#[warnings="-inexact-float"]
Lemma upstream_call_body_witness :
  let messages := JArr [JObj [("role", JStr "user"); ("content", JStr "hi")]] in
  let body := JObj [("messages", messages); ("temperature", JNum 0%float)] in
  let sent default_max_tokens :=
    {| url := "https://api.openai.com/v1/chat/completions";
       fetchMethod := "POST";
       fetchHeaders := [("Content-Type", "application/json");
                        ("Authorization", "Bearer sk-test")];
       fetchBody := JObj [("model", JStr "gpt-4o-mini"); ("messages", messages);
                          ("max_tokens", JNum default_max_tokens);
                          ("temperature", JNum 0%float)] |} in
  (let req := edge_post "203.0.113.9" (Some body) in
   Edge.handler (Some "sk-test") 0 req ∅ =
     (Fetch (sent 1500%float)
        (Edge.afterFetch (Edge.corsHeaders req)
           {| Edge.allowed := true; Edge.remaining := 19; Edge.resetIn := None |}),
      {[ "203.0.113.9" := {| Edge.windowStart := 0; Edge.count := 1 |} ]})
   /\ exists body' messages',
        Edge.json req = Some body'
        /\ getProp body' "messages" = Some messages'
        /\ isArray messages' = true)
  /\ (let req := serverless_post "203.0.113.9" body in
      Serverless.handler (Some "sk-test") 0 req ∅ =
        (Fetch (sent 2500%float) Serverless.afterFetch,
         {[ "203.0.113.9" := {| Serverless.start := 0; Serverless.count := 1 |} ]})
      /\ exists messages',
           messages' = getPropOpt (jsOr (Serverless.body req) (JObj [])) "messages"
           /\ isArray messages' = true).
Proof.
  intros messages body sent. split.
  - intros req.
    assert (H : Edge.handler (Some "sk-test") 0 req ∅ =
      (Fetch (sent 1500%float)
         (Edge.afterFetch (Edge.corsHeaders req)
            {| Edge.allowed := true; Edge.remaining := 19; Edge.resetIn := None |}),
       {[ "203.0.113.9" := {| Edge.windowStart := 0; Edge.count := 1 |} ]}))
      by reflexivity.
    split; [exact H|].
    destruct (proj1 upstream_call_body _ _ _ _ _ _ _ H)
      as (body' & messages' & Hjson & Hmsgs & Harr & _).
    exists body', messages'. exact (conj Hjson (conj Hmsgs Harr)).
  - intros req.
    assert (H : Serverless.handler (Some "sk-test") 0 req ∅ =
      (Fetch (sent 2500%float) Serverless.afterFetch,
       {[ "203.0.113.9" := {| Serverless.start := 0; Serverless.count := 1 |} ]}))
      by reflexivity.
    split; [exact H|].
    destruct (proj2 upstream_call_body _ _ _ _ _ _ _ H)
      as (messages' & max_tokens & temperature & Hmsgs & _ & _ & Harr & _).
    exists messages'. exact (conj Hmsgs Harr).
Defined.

· · · ·

ASSIGNMENT:
Looking at the records above, how many lines contain "afterFetch"? Only the number is needed.

TASK ANSWER:
4